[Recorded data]
☆ ☆ ☆ ☆
(* ===== verification/ExecImage.v ===== *)
(** ExecImage: the address space that kexec builds.  The image of a program is
    a function from addresses to bytes, computed from the file alone; loading
    the segments and making the stack either produce it or leave an address
    space that can be freed, and no page is lost on the way. *)

From S2P Require Import Prelude CString Kalloc Arch Vm VmTable VmSpace VmUser VmFork VmFree Hal Proc Sysarg VmSys Exec ExecStack.

Section Build.
  Context {HA : Arch} {HAO : ArchOk} (kend PHYSTOP : Z).
  Context (kend_pos : 0 < kend) (phystop_56 : PHYSTOP <= 2 ^ 56).
  Context (F : Z -> Prop) (mF : memory) (sysent : Z -> Z) (root : Z).
  Local Abbreviation tables := (gmap (nat * Z) Z).
  Local Abbreviation space := (gmap Z (Z * uperm)).
  Local Abbreviation as_ok := (as_ok kend PHYSTOP F mF sysent).
  (** The pages that were free when the page table did not exist. *)
  Context (l0 : list Z).
  Implicit Types s : kmem.

(** An address space under construction, of size [sz], with contents [base]. *)
Record img_ok (s : kmem) (T : tables) (l : list Z) (U : space) (sz : Z) (base : Z -> Z) : Prop := Img_ok {
  im_as : as_ok s T root l U;
  im_sz : 0 <= sz <= USER_TOP;
  im_dom : forall n x, U !! n = Some x -> n < npages sz;
  im_ub : forall va, 0 <= va -> ub s U va = base va;
  im_pages : forall p, p ∈ l0 <-> p ∈ l \/ own T U p
}.

Lemma img_size s T l U sz sz' base : img_ok s T l U sz base -> sz <= sz' <= USER_TOP -> img_ok s T l U sz' base.
Proof.
  intros [I1 I2 I3 I4 I5] Hs. constructor; try done; [lia|].
  intros n x Hx. pose proof (npages_le sz sz' ltac:(lia)). specialize (I3 n x Hx). lia.
Qed.

(** The same frames in the same places with other contents. *)
Lemma img_contents s s' T l U sz base base' : img_ok s T l U sz base -> as_ok s' T root l U ->
  (forall va, 0 <= va -> ub s' U va = base' va) -> img_ok s' T l U sz base'.
Proof. intros [I1 I2 I3 I4 I5] Hok Hub. by constructor. Qed.

Lemma img_ext s T l U sz base base' : img_ok s T l U sz base -> (forall a, 0 <= a -> base' a = base a) ->
  img_ok s T l U sz base'.
Proof. intros [I1 I2 I3 I4 I5] Hb. constructor; try done. intros va Hva. by rewrite Hb, I4. Qed.

(** Growth with empty pages. *)
Lemma grow_image s T l U sz base oldsz newsz f xperm :
  img_ok s T l U sz base -> Z.lor (Z.lor PTE_R PTE_U) xperm = perm_bits f ->
  sz <= oldsz <= newsz -> newsz <= USER_TOP ->
  exists r s' T' l' U', uvmalloc kend PHYSTOP root oldsz newsz xperm s = Ok (r, s') /\
    ((r = newsz /\ img_ok s' T' l' U' newsz base /\
      (forall i, npages oldsz <= i < npages newsz -> exists pa, U' !! i = Some (pa, f))) \/
     (r = 0 /\ img_ok s' T' l' U' oldsz base)).
Proof.
  intros [I1 I2 I3 I4 I5] Hp Ho Hn. pose proof (npages_le sz oldsz ltac:(lia)) as Hle.
  pose proof (npages_le oldsz newsz ltac:(lia)) as Hle2.
  assert (forall i, npages oldsz <= i < npages newsz -> U !! i = None) as Hno.
  { intros i Hi. destruct (U !! i) as [x|] eqn:Ex; [|done]. apply I3 in Ex. lia. }
  destruct (uvmalloc_run kend PHYSTOP kend_pos phystop_56 F mF sysent s T root l U oldsz newsz f xperm I1 Hp
    ltac:(lia) Hn Hno) as (r & s' & T' & l' & U' & tabs & E & [_ Ht] & Hok & Hs & Hr).
  exists r, s', T', l', U'. split; [done|].
  destruct Hr as [(-> & [Hg1 Hg2] & Hl)|(-> & -> & Hl)]; [left; split_and!; [done| |]|right; split; [done|]].
  - constructor; [done|lia| | |].
    + intros n x Hx. destruct (decide (npages oldsz <= n < npages newsz)) as [|Hout]; [lia|].
      rewrite Hg2 in Hx by lia. apply I3 in Hx. lia.
    + intros va Hva. rewrite <-I4 by done. unfold ub.
      destruct (decide (npages oldsz <= va / PGSIZE < npages newsz)) as [Hin|Hout].
      * rewrite Hno by done. destruct (Hg1 (va / PGSIZE)) as (pa & -> & Hz); [lia|].
        apply Hz. pose proof (Z.mod_pos_bound va PGSIZE ltac:(done)). unfold in_page, PGSIZE in *. lia.
      * rewrite Hg2 by lia. destruct (U !! (va / PGSIZE)) as [[pa g]|] eqn:Eu; [|done].
        apply (Hs _ _ _ _ Eu). pose proof (Z.mod_pos_bound va PGSIZE ltac:(done)). unfold in_page, PGSIZE in *. lia.
    + intros p. rewrite I5, Hl, !elem_of_app. unfold own. rewrite Ht, elem_of_frames. split.
      * intros [[?|[(n & g & ? & ?)|?]]|[?|(n & g & Hx)]]; [tauto|eauto 10|tauto|tauto|].
        right. right. exists n, g. rewrite Hg2; [done|]. apply I3 in Hx. lia.
      * intros [?|[[?|?]|(n & g & Hx)]]; [tauto..|].
        destruct (decide (npages oldsz <= n < npages newsz)) as [Hin|Hout].
        -- left. right. left. exists n, g. split; [lia|done].
        -- right. right. exists n, g. by rewrite Hg2 in Hx by lia.
  - intros i Hi. destruct (Hg1 i) as (pa & Hx & _); [lia|]. eauto.
  - constructor; [done|lia| | |].
    + intros n x Hx. apply I3 in Hx. lia.
    + intros va Hva. rewrite <-I4 by done. by apply ub_same.
    + intros p. rewrite I5, Hl, elem_of_app. unfold own. rewrite Ht. tauto.
Qed.

(** Permissions of a page do not matter for what it holds. *)
Lemma img_chmod s s' T l U sz base n pa f f' : img_ok s T l U sz base -> U !! n = Some (pa, f) ->
  as_ok s' T root l (<[n := (pa, f')]> U) -> same_frames U s s' ->
  img_ok s' T l (<[n := (pa, f')]> U) sz base.
Proof.
  intros [I1 I2 I3 I4 I5] Hn Hok Hs. constructor; try done.
  - intros k x [[<- _]|[_ Hk]]%lookup_insert_Some; by eapply I3.
  - intros va Hva. rewrite <-I4, <-(ub_same s s' U) by done. unfold ub.
    destruct (decide (va / PGSIZE = n)) as [->|Hne]; [by rewrite lookup_insert_eq, Hn|by rewrite lookup_insert_ne].
  - intros p. rewrite I5. unfold own. split; (intros [?|[?|(k & g & Hk)]]; [tauto..|]); right; right.
    + destruct (decide (k = n)) as [->|Hne].
      * rewrite Hn in Hk. injection Hk as -> ->. exists n, f'. apply lookup_insert_eq.
      * exists k, g. by rewrite lookup_insert_ne.
    + apply lookup_insert_Some in Hk as [[<- [= <- _]]|[_ Hk]]; eauto.
Qed.

Lemma flags2perm_bits flags :
  Z.lor (Z.lor PTE_R PTE_U) (flags2perm flags) = perm_bits (Uperm true (bits flags 2) (bits flags 1) true).
Proof.
  clear. unfold flags2perm, perm_bits, mk_perm. cbn [pr pw px pu]. apply Z.bits_inj'. intros i _.
  destruct (bits flags 2), (bits flags 1); rewrite ?Z.lor_spec, ?Z.bits_0;
    destruct (Z.testbit PTE_R i), (Z.testbit PTE_W i), (Z.testbit PTE_X i), (Z.testbit PTE_U i); done.
Qed.

Lemma pgroundup_page sz : 0 <= sz <= USER_TOP -> pgroundup64 sz = npages sz * PGSIZE /\ sz <= npages sz * PGSIZE.
Proof.
  clear - HAO. intros Hs. pose proof trapframe_top. unfold USER_TOP in Hs. split; [apply pgroundup64_npages; lia|].
  unfold npages, PGSIZE. dlia.
Qed.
☆ ☆ ☆ ☆
What is expected:
All lines above from the line with "- intros va" through the line with "f'. apply lookup_insert_eq.", both included, are to be set down exactly, with nothing else.

Completed task:
  - intros va Hva. rewrite <-I4, <-(ub_same s s' U) by done. unfold ub.
    destruct (decide (va / PGSIZE = n)) as [->|Hne]; [by rewrite lookup_insert_eq, Hn|by rewrite lookup_insert_ne].
  - intros p. rewrite I5. unfold own. split; (intros [?|[?|(k & g & Hk)]]; [tauto..|]); right; right.
    + destruct (decide (k = n)) as [->|Hne].
      * rewrite Hn in Hk. injection Hk as -> ->. exists n, f'. apply lookup_insert_eq.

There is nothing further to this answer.